[DATA SUPPLIED Boundary: Start]
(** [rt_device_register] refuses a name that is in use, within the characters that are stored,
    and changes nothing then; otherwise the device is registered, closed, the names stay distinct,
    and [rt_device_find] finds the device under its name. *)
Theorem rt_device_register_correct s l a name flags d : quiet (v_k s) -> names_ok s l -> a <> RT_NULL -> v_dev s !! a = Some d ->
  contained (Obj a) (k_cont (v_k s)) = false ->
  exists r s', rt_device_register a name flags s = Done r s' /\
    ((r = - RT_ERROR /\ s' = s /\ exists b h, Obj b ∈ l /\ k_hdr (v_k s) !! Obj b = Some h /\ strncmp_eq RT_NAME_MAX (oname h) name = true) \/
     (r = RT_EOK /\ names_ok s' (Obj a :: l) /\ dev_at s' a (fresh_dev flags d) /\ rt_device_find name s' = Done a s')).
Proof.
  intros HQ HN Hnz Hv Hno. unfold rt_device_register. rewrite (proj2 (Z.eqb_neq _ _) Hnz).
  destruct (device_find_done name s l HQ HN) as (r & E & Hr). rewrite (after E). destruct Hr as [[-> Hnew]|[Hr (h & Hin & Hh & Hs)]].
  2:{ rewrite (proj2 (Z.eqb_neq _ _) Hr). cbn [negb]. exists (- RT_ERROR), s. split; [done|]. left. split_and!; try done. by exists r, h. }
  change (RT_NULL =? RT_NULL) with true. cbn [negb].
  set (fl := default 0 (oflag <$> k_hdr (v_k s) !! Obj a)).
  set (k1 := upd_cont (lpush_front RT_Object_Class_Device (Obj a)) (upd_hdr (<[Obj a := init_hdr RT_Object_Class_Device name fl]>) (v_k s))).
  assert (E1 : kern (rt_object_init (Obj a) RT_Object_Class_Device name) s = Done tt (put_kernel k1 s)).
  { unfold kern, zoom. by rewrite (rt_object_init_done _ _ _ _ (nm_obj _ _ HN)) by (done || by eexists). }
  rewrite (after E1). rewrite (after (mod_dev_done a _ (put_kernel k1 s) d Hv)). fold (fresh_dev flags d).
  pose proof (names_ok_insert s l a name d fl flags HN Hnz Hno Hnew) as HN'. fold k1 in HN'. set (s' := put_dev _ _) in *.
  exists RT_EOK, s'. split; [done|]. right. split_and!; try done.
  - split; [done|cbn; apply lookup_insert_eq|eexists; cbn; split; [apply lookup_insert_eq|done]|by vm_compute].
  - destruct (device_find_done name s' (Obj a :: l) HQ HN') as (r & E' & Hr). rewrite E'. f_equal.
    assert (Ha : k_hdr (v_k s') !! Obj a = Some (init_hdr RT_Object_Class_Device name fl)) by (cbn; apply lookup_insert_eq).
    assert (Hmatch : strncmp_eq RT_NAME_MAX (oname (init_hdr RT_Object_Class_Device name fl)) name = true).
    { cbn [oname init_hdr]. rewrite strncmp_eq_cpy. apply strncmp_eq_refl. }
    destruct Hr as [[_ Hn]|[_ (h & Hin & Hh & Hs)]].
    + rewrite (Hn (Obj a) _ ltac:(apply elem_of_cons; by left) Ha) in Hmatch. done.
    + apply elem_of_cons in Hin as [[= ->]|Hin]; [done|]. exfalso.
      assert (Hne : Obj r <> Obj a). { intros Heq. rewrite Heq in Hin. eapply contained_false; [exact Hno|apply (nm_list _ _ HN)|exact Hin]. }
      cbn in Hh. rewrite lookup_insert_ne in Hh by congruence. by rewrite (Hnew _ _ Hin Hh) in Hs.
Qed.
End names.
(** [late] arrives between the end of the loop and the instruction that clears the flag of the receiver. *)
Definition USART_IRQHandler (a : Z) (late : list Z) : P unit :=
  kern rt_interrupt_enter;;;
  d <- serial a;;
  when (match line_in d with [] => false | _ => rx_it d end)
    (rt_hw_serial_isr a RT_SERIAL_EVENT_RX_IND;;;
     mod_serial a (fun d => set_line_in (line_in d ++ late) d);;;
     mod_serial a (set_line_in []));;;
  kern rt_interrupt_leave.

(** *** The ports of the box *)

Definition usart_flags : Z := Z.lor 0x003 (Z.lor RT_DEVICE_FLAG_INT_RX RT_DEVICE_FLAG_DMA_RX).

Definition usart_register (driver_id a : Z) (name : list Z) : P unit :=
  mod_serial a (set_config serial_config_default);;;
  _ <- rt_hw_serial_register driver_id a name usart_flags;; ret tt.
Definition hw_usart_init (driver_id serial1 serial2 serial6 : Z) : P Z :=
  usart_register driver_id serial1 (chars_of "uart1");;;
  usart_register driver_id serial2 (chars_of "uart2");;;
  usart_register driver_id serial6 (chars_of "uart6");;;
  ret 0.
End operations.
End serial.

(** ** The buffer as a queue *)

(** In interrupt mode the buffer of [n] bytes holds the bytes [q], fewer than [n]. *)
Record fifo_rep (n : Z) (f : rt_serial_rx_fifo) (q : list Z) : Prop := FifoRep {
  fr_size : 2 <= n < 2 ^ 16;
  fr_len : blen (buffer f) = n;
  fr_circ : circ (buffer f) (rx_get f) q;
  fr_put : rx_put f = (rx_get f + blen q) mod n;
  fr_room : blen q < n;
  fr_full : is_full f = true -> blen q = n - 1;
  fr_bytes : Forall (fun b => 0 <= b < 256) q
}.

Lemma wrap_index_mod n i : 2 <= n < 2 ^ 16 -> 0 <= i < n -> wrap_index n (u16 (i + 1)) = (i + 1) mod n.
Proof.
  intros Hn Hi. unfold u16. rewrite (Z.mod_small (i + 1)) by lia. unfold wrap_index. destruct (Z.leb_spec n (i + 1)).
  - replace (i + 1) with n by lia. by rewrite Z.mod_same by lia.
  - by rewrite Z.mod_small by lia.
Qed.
[DATA SUPPLIED Boundary: End]
_PROBLEM_:
Beginning with the line above that contains "destruct Hr as [[_", copy each line exactly up to and including the line that contains "->]|Hin]; [done|]. exfalso.", and go no further.

_FINISHED EXERCISE_:
    destruct Hr as [[_ Hn]|[_ (h & Hin & Hh & Hs)]].
    + rewrite (Hn (Obj a) _ ltac:(apply elem_of_cons; by left) Ha) in Hmatch. done.
    + apply elem_of_cons in Hin as [[= ->]|Hin]; [done|]. exfalso.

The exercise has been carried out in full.